> BRIEF
Count the lines below that contain "mbind". Give only the number.

> EXTRACTED ENTRIES
Lemma update_tail_repr n full st blk data :
  is_bytes (full ++ data) -> length full = (64 * n)%nat -> length blk = 64%nat ->
  st = Fips.hash_blocks n (state sha256_init) full ->
  exists c, sha256_update_tail st (u64 (Z.of_nat n)) blk data (Z.of_nat (length data)) = Some c
            /\ ctx_repr c (full ++ data).
Proof.
  intros Hb Hf Hblk ->. apply Forall_app in Hb as Hb'. destruct Hb' as [_ Hbd].
  destruct (div_64_nat (length data)) as (q & Hq & Hql).
  destruct (split_at data (64 * q)) as (a & b & Eab & Ha); [lia|].
  assert (Hlb : length b = (length data - 64 * q)%nat) by (subst data; rewrite length_app; lia).
  unfold sha256_update_tail, SHA256_BLOCK_SIZE. rewrite Hq.
  set (S0 := Fips.hash_blocks n (state sha256_init) full).
  assert (Hst : (if decide (Z.of_nat q ≠ 0) then
       st' ← sha256_compress_blocks S0 data (Z.to_nat (Z.of_nat q));
       Some (st', u64 (u64 (Z.of_nat n) + Z.of_nat q), drop (Z.to_nat (64 * Z.of_nat q)) data,
             Z.of_nat (length data) - 64 * Z.of_nat q)
     else Some (S0, u64 (Z.of_nat n), data, Z.of_nat (length data)))
     = Some (Fips.hash_blocks q S0 a, u64 (Z.of_nat (n + q)), b, Z.of_nat (length b))).
  { case_decide as Hd.
    - rewrite Nat2Z.id. destruct (compress_blocks_fips q S0 data) as [-> _];
        [apply hash_blocks_ok, init_ok|done|lia|]. simpl.
      rewrite Eab at 1. rewrite hash_blocks_prefix by done.
      replace (Z.to_nat (64 * Z.of_nat q)) with (length a) by lia.
      rewrite Eab at 1. rewrite drop_app_length. unfold u64. rewrite wrap_add_l.
      rewrite <- Nat2Z.inj_add. do 2 f_equal. lia.
    - assert (q = 0%nat) as Hq0 by lia. rewrite Hq0 in *. simpl in Ha.
      apply nil_length_inv in Ha as ->. rewrite Nat.add_0_r. simpl in Eab. by subst b. }
  rewrite Hst. cbn [mbind option_bind].
  assert (Hrep : forall blk', length blk' = 64%nat -> (exists rest, blk' = b ++ rest) ->
     ctx_repr (mkctx (Fips.hash_blocks q S0 a) (u64 (Z.of_nat (n + q))) blk' (Z.of_nat (length b)))
              (full ++ data)).
  { intros blk' Hl [rest ->]. exists (n + q)%nat, (full ++ a), b, rest. simpl.
    rewrite Eab, app_assoc. rewrite Eab, app_assoc in Hb.
    split_and!; try done; [rewrite length_app; lia|lia|].
    by rewrite hash_blocks_app. }
  destruct (decide (Z.of_nat (length b) ≠ 0)) as [Hd|Hd].
  - rewrite rd_range_all by done. cbn [mbind option_bind].
    rewrite wr_range_front by (lia). cbn [mbind option_bind].
    eexists. split; [done|]. apply Hrep; [|by eexists].
    rewrite length_app, length_drop. lia.
  - eexists. split; [done|]. apply Hrep; [done|].
    exists blk. rewrite (nil_length_inv b) by lia. done.
Qed.

Lemma land_63 x : 0 <= x < 64 -> Z.land x 0x3f = x.
Proof. intros. change 0x3f with (Z.ones 6). rewrite Z.land_ones by lia. by apply Z.mod_small. Qed.

(** One update appends its data to the absorbed message, for every fill level
    of the buffer and every data length. *)
Lemma update_repr c m d :
  ctx_repr c m -> is_bytes d ->
  exists c', sha256_update c d (Z.of_nat (length d)) = Some c' /\ ctx_repr c' (m ++ d).
Proof.
  intros (n & full & tail & rest & -> & Hb & Hf & Hblk & H64 & Ht & Hnum & Hnb & Hst) Hd.
  assert (Hbmd : is_bytes (full ++ tail ++ d)) by (rewrite app_assoc; by apply Forall_app).
  unfold sha256_update, SHA256_BLOCK_SIZE. rewrite Hnum, land_63 by lia.
  rewrite <- app_assoc. rewrite Hblk, length_app in H64.
  case_decide as Hn0; [case_decide as Hlt|].
  - rewrite rd_range_all by done. cbn [mbind option_bind]. rewrite Hblk.
    destruct (split_at rest (length d)) as (r1 & r2 & -> & Hr1); [lia|].
    rewrite wr_range_app by done. cbn [mbind option_bind]. eexists. split; [done|].
    rewrite length_app in H64.
    exists n, full, (tail ++ d), r2. simpl. rewrite <- app_assoc, !length_app.
    split_and!; done || lia.
  - destruct (split_at d (64 - length tail)) as (d1 & d2 & -> & Hd1); [lia|].
    rewrite rd_range_prefix by (rewrite length_app in *; lia). cbn [mbind option_bind].
    replace (Z.to_nat (64 - Z.of_nat (length tail))) with (length d1) by lia.
    rewrite take_app_length, drop_app_length, Hblk.
    rewrite <- (app_nil_r rest), wr_range_app by (done || lia). cbn [mbind option_bind].
    rewrite app_nil_r. rewrite length_app in Hlt.
    assert (Hbf : is_bytes (full ++ (tail ++ d1) ++ d2)) by by rewrite <- (app_assoc tail).
    apply Forall_app in Hbf as [_ [Htd _]%Forall_app].
    destruct (compress_blocks_fips 1 (state c) (tail ++ d1)) as [-> _];
      [rewrite Hst; apply hash_blocks_ok, init_ok|done|rewrite length_app; lia|].
    cbn [mbind option_bind].
    replace (Z.of_nat (length (d1 ++ d2)) - (64 - Z.of_nat (length tail)))
      with (Z.of_nat (length d2)) by (rewrite length_app; lia).
    rewrite Hnb. replace (u64 (u64 (Z.of_nat n) + 1)) with (u64 (Z.of_nat (n + 1)))
      by (unfold u64; rewrite wrap_add_l; f_equal; lia).
    rewrite (app_assoc tail), (app_assoc full).
    apply update_tail_repr; [by rewrite <- !app_assoc|rewrite !length_app; lia|rewrite length_app; lia|].
    rewrite Hst, hash_blocks_app by done. done.
  - assert (tail = []) as -> by (apply nil_length_inv; lia). simpl in *.
    rewrite Hnb. apply update_tail_repr; try done. by rewrite Hblk.
Qed.

(** The digest does not see stale buffer bytes: contexts are compared up to them. *)
Definition ctx_equiv (c1 c2 : SHA256_CTX) : Prop :=
  state c1 = state c2 /\ nblocks c1 = nblocks c2 /\ num c1 = num c2 /\
  take (Z.to_nat (num c1)) (block c1) = take (Z.to_nat (num c2)) (block c2).

#[export] Instance ctx_equiv_equivalence : Equivalence ctx_equiv.
Proof.
  split; unfold ctx_equiv; [by intros c|by intros c1 c2 (->&->&->&->)|].
  by intros c1 c2 c3 (->&->&->&->) (->&->&->&->).
Qed.

Lemma ctx_repr_equiv c1 c2 m : ctx_repr c1 m -> ctx_repr c2 m -> ctx_equiv c1 c2.
Proof.
  intros (n1 & f1 & t1 & r1 & E1 & _ & Hf1 & Hb1 & _ & Ht1 & Hn1 & Hk1 & Hs1)
         (n2 & f2 & t2 & r2 & E2 & _ & Hf2 & Hb2 & _ & Ht2 & Hn2 & Hk2 & Hs2).
  rewrite E1 in E2. assert (n1 = n2) as ->.
  { apply (f_equal length) in E2. rewrite !length_app in E2. lia. }
  apply app_inj_1 in E2 as [-> ->]; [|lia].
  unfold ctx_equiv. rewrite Hs1, Hs2, Hk1, Hk2, Hn1, Hn2, Hb1, Hb2.
  by rewrite !Nat2Z.id, !take_app_length.
Qed.

(** ** Padding *)

Lemma PUTU32_pair n t :
  0 <= n < 2 ^ 55 -> 0 <= t < 64 ->
  PUTU32 (Z.shiftr n 23) ++ PUTU32 (u64 (u64 (Z.shiftl n 9) + Z.shiftl t 3))
  = Fips.be_bytes 8 (8 * (64 * n + t)).
Proof.
  intros Hn Ht. unfold PUTU32. rewrite !Z.shiftl_mul_pow2, (u64_small (n * _)), u64_small by lia.
  rewrite !Z.shiftr_div_pow2 by lia. cbn [app Fips.be_bytes]. unfold u8, wrap.
  repeat apply (f_equal2 cons); try done; change (2 ^ 8) with 256;
    apply (f_equal (fun z => z mod 256)); simpl Z.of_nat; dlia.
Qed.

Lemma compress1_fips s blk :
  hash8_ok s -> is_bytes blk -> length blk = 64%nat ->
  sha256_compress_blocks s blk 1 = Some (Fips.hash_block s blk).
Proof.
  intros Hs Hb Hl. destruct (compress_blocks_fips 1 s blk Hs Hb) as [-> _]; [lia|].
  simpl. by rewrite firstn_all2 by lia.
Qed.

Lemma be_bytes_length n x : length (Fips.be_bytes n x) = n.
Proof. induction n; simpl; auto. Qed.

Lemma be_bytes_is_bytes n x : is_bytes (Fips.be_bytes n x).
Proof.
  induction n; cbn [Fips.be_bytes]; constructor; auto. apply Z.mod_pos_bound. lia.
Qed.

Lemma zeros_is_bytes n : is_bytes (replicate n 0).
Proof. apply Forall_replicate. unfold is_byte. lia. Qed.

Lemma clear_range_app (a b c : list Z) off len :
  off = Z.of_nat (length a) -> len = Z.of_nat (length b) ->
  clear_range (a ++ b ++ c) off len = Some (a ++ replicate (length b) 0 ++ c).
Proof.
  intros -> ->. unfold clear_range. rewrite Nat2Z.id.
  apply wr_range_app; [done|]. by rewrite length_replicate.
Qed.

(** Hashing a message whose last blocks are given explicitly. *)
Lemma sha256_tail full n last k m :
  length full = (64 * n)%nat -> Fips.pad m = full ++ last -> length last = (64 * k)%nat ->
  Fips.sha256 m
  = hash8_bytes (Fips.hash_blocks k (Fips.hash_blocks n (state sha256_init) full) last).
Proof.
  intros Hf Hp Hl. unfold Fips.sha256. rewrite Hp, length_app, Hf, Hl.
  replace (64 * n + 64 * k)%nat with ((n + k) * 64)%nat by lia.
  rewrite Nat.div_mul by lia. by rewrite hash_blocks_app.
Qed.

> TASK RESULT
8